Throughout the picture book, Jeffers cleverly juxtaposes typewriter font with hand-script, while in his employment of collage in illustration, graph paper, worn-out dictionary pages (marked "intemperance" at the top), and that familiar blue-lined A4 foolscap serve as 'backdrops' to Henry's (mis)adventures and ultimate success.

This way, the very young are impressed by the intriguing texture, while the slightly older will more fully relate to the medium using, as it does, tokens from their everyday school-day experiences. And as for me, the old, old who wears her trousers rolled, well, the elderly are easily swayed by nostalgia and memory, but mostly, by the innocence.

Hubbub, bill-paying and daily meannesses have a tendency to turn a young and unsuspecting woman such as myself into a Hag, regrettable but altogether true. I do not want to be a Hag, but I have found myself behaving in a Haggish manner from time to time...

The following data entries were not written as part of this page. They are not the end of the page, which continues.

Definition mutationRequired `{Unicode} (h : heap) (ignoredList : list string)
    (defaultAnnotations : list (gmap string json))
    (metadata : option ObjectMeta) : run bool :=
  required ← admissionRequired ignoredList admissionWebhookAnnotationMutateKey metadata;
  md ← deref metadata;
  let annotations := contents h (Annotations md) in
  let name := Name md in
  found ← ingressFound defaultAnnotations name;
  let required := required && found in
  let status := default "" (annotations !! admissionWebhookAnnotationStatusKey) in
  if decide (ToLower status = "mutated") then Returns false
  else Returns required.

(** The operands [metadata.Namespace] and [metadata.Name] of the log call
    are evaluated before the result is returned. *)
Definition validationRequired (ignoredList : list string)
    (metadata : option ObjectMeta) : run bool :=
  required ← admissionRequired ignoredList admissionWebhookAnnotationValidateKey metadata;
  _ ← deref metadata;
  Returns required.

(** The [range] loop of [updateAnnotation], over the entries in the order
    they are visited. The right-hand side [val.(string)] is evaluated before
    the map is assigned to. *)
Fixpoint assignAll (annotations : mapref) (entries : list (string * json)) : Go unit :=
  match entries with
  | [] => mret tt
  | (ann, val) :: rest =>
      s ← lift (assertString val);
      _ ← mapAssign annotations ann s;
      assignAll annotations rest
  end.

Definition updateAnnotation (order : rangeOrder) (annotations : mapref)
    (defaultAnnotations : gmap string json) : Go (list patchOperation) :=
  _ ← assignAll annotations (order defaultAnnotations);
  mret ([] ++ [ {| Op := "add"; Path := "/metadata/annotations";
                    Value := annotations |} ])%list.

(** The loop of [createPatch] over the policy table: the value of
    [defaultAnnotationsForIngressName] when the loop ends. *)
Fixpoint defaultAnnotationsForIngressName `{Unicode}
    (allDefaultAnnotations : list (gmap string json)) (ingressName : string)
    : run (gmap string json) :=
  match allDefaultAnnotations with
  | [] => Returns ∅
  | dflt :: rest =>
      match dflt !! "ingressName" with
      | None => defaultAnnotationsForIngressName rest ingressName
      | Some name =>
          s ← assertString name;
          if decide (ToLower s = ToLower ingressName)
          then assertMap (dflt !! "defaultAnnotations")
          else defaultAnnotationsForIngressName rest ingressName
      end
  end.

(** [json.Marshal] of a map[string]string held in an interface: the nil map
    is written as null. *)
Definition marshalMap (h : heap) (r : mapref) : json :=
  match r with
  | None => JNull
  | Some _ => JObject (JString <$> contents h r)
  end.

Definition marshalOperation (h : heap) (op : patchOperation) : json :=
  JObject (<["op" := JString (Op op)]>
          (<["path" := JString (Path op)]>
          (<["value" := marshalMap h (Value op)]> ∅))).

(** [json.Marshal(patch)]: it reads the maps the operations refer to at the
    time of the call, and has no error for these types. *)
Definition json_Marshal (patch : list patchOperation) : Go (json * option string) := λ h,
  Returns ((match patch with
            | [] => JNull
            | _ => JArray (marshalOperation h <$> patch)
            end, None), h).

Definition createPatch `{Unicode} (order : rangeOrder) (ingressName : string)
    (availableAnnotations : mapref)
    (allDefaultAnnotations : list (gmap string json)) : Go (json * option string) :=
  dflts ← lift (defaultAnnotationsForIngressName allDefaultAnnotations ingressName);
  ops ← updateAnnotation order availableAnnotations dflts;
  json_Marshal ([] ++ ops)%list.

(** [json.Unmarshal(req.Object.Raw, &ingress)]: on success the maps of the
    object are freshly allocated. *)
Definition allocate (m : option (gmap string string)) : Go mapref :=
  match m with
  | None => mret None
  | Some m => newMap m
  end.

Definition json_Unmarshal_Ingress (raw : rawObject) : Go (string + ObjectMeta) :=
  match raw with
  | NotAnIngress err => mret (inl err)
  | IngressObject f =>
      labels ← allocate (ingressLabels f);
      annotations ← allocate (ingressAnnotations f);
      mret (inr {| Name := ingressName f; Namespace := ingressNamespace f;
                   Labels := labels; Annotations := annotations |})
  end.

Definition errorResponse (message : string) : AdmissionResponse :=
  {| ResponseUID := ""; Allowed := false; Result := Some message;
     Patch := None; PatchType := None |}.

Definition allowResponse : AdmissionResponse :=
  {| ResponseUID := ""; Allowed := true; Result := None;
     Patch := None; PatchType := None |}.

Definition patchResponse (patchBytes : json) : AdmissionResponse :=
  {| ResponseUID := ""; Allowed := true; Result := None;
     Patch := Some patchBytes; PatchType := Some PatchTypeJSONPatch |}.

(** The part of [mutate] after the [switch]. *)
Definition mutateObject `{Unicode} (order : rangeOrder) (whsvr : WebhookServer)
    (resourceName : string) (objectMeta : option ObjectMeta) : Go AdmissionResponse :=
  required ← (λ h, lift (mutationRequired h ignoredNamespaces
                           (defaultAnnotations whsvr) objectMeta) h);
  if negb required then mret allowResponse
  else
    md ← lift (deref objectMeta);
    '(patchBytes, err) ← createPatch order resourceName (Annotations md)
                           (defaultAnnotations whsvr);
    match err with
    | Some e => mret (errorResponse e)
    | None => mret (patchResponse patchBytes)
    end.

Definition mutate `{Unicode} (order : rangeOrder) (whsvr : WebhookServer)
    (ar : AdmissionReview) : Go AdmissionResponse :=
  match Request ar with
  | None => lift (Panics NilPointerDereference)
  | Some req =>
      if decide (Kind req = "Ingress") then
        r ← json_Unmarshal_Ingress (Object req);
        match r with
        | inl err => mret (errorResponse err)
        | inr ingress => mutateObject order whsvr (Name ingress) (Some ingress)
        end
      else mutateObject order whsvr "" None
  end.

(** Non-empty request bytes, represented by what [deserializer.Decode]
    makes of them: the decoded review, or an error together with the review
    as the decoder has left it, which may already hold a request. *)
Inductive bodyBytes : Type :=
  | Undecodable (err : string) (partial : AdmissionReview)
  | ReviewBytes (ar : AdmissionReview).

Record httpRequest : Type := {
  Body : option bodyBytes;   (* [None]: no body, a failed read, or no bytes *)
  ContentType : string;
  URLPath : string
}.

(** What [serve] sends back: a plain-text error of [http.Error], or the
    encoded review. *)
Inductive httpReply : Type :=
  | HttpError (message : string) (code : nat)
  | ReviewWritten (review : AdmissionReview).

Definition StatusBadRequest : nat := 400.
Definition StatusUnsupportedMediaType : nat := 415.

Definition emptyReview : AdmissionReview := {| Request := None; Response := None |}.

Definition deserializer_Decode (body : bodyBytes) : AdmissionReview * option string :=
  match body with
  | Undecodable err partial => (partial, Some err)
  | ReviewBytes ar => (ar, None)
  end.

Definition withUID (uid : string) (resp : AdmissionResponse) : AdmissionResponse :=
  {| ResponseUID := uid; Allowed := Allowed resp; Result := Result resp;
     Patch := Patch resp; PatchType := PatchType resp |}.

Definition serve `{Unicode} (order : rangeOrder) (whsvr : WebhookServer)
    (r : httpRequest) : Go httpReply :=
  match Body r with
  | None => mret (HttpError "empty body" StatusBadRequest)
  | Some body =>
      if decide (ContentType r ≠ "application/json") then
        mret (HttpError "invalid Content-Type, expect `application/json`"
                        StatusUnsupportedMediaType)
      else
        let '(ar, err) := deserializer_Decode body in
        admissionResponse ←
          match err with
          | Some e => mret (Some (errorResponse e))
          | None =>
              if decide (URLPath r = "/mutate") then
                resp ← mutate order whsvr ar; mret (Some resp)
              else mret None
          end;
        let response :=
          match admissionResponse with
          | Some resp =>
              Some (match Request ar with
                    | Some req => withUID (UID req) resp
                    | None => resp
                    end)
          | None => None
          end in
        mret (ReviewWritten {| Request := None; Response := response |})
  end.

(** ** Loading the policy table (main) *)

(** The bytes read from the annotation configuration file, represented by
    what the scanner of [encoding/json] makes of them: not a JSON text, or
    the document they encode. No bytes at all are not a JSON text. *)
Inductive fileBytes : Type :=
  | NotJSON
  | JSONText (doc : json).

(** [os.Open] followed by [ioutil.ReadAll], whose errors [main] logs or
    drops: a file that cannot be opened yields no bytes. *)
Inductive configFile : Type :=
  | CannotOpen
  | Opened (byteValue : fileBytes).

Inductive unmarshalError : Type :=
  | SyntaxError
  | UnmarshalTypeError.

(** One element of the array, stored into a [map[string]interface{}] that
    was nil: an object fills a new map, null leaves the element nil, any
    other value leaves it nil and is a type error. A nil map reads as the
    empty map and the table is only read. *)
Definition unmarshalEntry (item : json) : gmap string json * option unmarshalError :=
  match item with
  | JObject m => (m, None)
  | JNull => (∅, None)
  | _ => (∅, Some UnmarshalTypeError)
  end.

Definition firstError (errs : list (option unmarshalError)) : option unmarshalError :=
  default None (head (filter is_Some errs)).

(** [json.Unmarshal(byteValue, &defaultAnnotations)] with the slice nil
    before the call: the pair of the slice after the call and the error.
    A text that is not JSON is rejected before anything is stored; a value
    of the wrong type is skipped, the rest is stored and the earliest such
    error is returned. *)
Definition json_Unmarshal (byteValue : fileBytes)
    : list (gmap string json) * option unmarshalError :=
  match byteValue with
  | NotJSON => ([], Some SyntaxError)
  | JSONText JNull => ([], None)
  | JSONText (JArray items) =>
      (fst <$> (unmarshalEntry <$> items), firstError (snd <$> (unmarshalEntry <$> items)))
  | JSONText _ => ([], Some UnmarshalTypeError)
  end.

(** Lines 33 to 40 of [main]: the value of [defaultAnnotations] handed to
    the server. Both errors are dropped. *)
Definition loadDefaultAnnotations (file : configFile) : list (gmap string json) :=
  let byteValue := match file with
                   | CannotOpen => NotJSON
                   | Opened bytes => bytes
                   end in
  fst (json_Unmarshal byteValue).

Definition newWebhookServer (file : configFile) : WebhookServer :=
  {| defaultAnnotations := loadDefaultAnnotations file |}.

(** ** Vocabulary of the specification *)

(** A policy entry as the data model has it: [targetName], when present,
    is a string. *)
Definition nameIsString (entry : gmap string json) : bool :=
  match entry !! "ingressName" with
  | None | Some (JString _) => true
  | Some _ => false
  end.

Definition wellNamed (table : list (gmap string json)) : Prop :=
  forallb nameIsString table = true.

Again, regrettable but true.

And as much as I was all-too-glad earlier to declare my undying gratitude to the picture book, I am as much ashamed to admit that my love of books has been known to become all tied up in the serious business grammar and syntax. This, I will have you know, is a tell-tale sign of an early onset of Haggishness, but not a hopeless symptom if caught early enough. For this, The Incredible Book Eating Boy is the spoonful of sugar and the medicine for the cure.

Never overbearingly didactic in his story's 'message'/moral, Jeffers' home-base is a good story, told well, with the wit, humour, and healthy dose of a childlike suspension-of-disbelief and creative ingenuity. And don't be fooled by the simplicity of Jeffers' less-is-more approach... This, together with other Jeffers' titles soon to feature on this blog, couldn't be further from it.

They speak from a perspective of the world that may initially appear simple to the untrained adult eye, but is, on closer inspection, well-stocked with the relentless marvels of the little explorer's torchlight, felt with the amazement of the child who cannot pinpoint these feelings as we grown-ups, and cares naught but to give the unnamed emotion wings and watch it take flight.

So, although I could tell you, that The Incredible Book Eating Boy by Oliver Jeffers is ideal for audiences aged 3-5, I won't bother. Instead, I will tell you I can safely hope that, old as I may get, I do not see any Hagging in my future, so long as there are storytellers like Jeffers in my vast and infinitely surprising and delightful universe.

(*Any encounter with a bookish, soapy/grassy-smelling, and properly-mannered child - i.e. one that can say 'Please' and 'Thank You' and refrain from sticking both fingers up his/her nostrils - qualifies as a niggle.)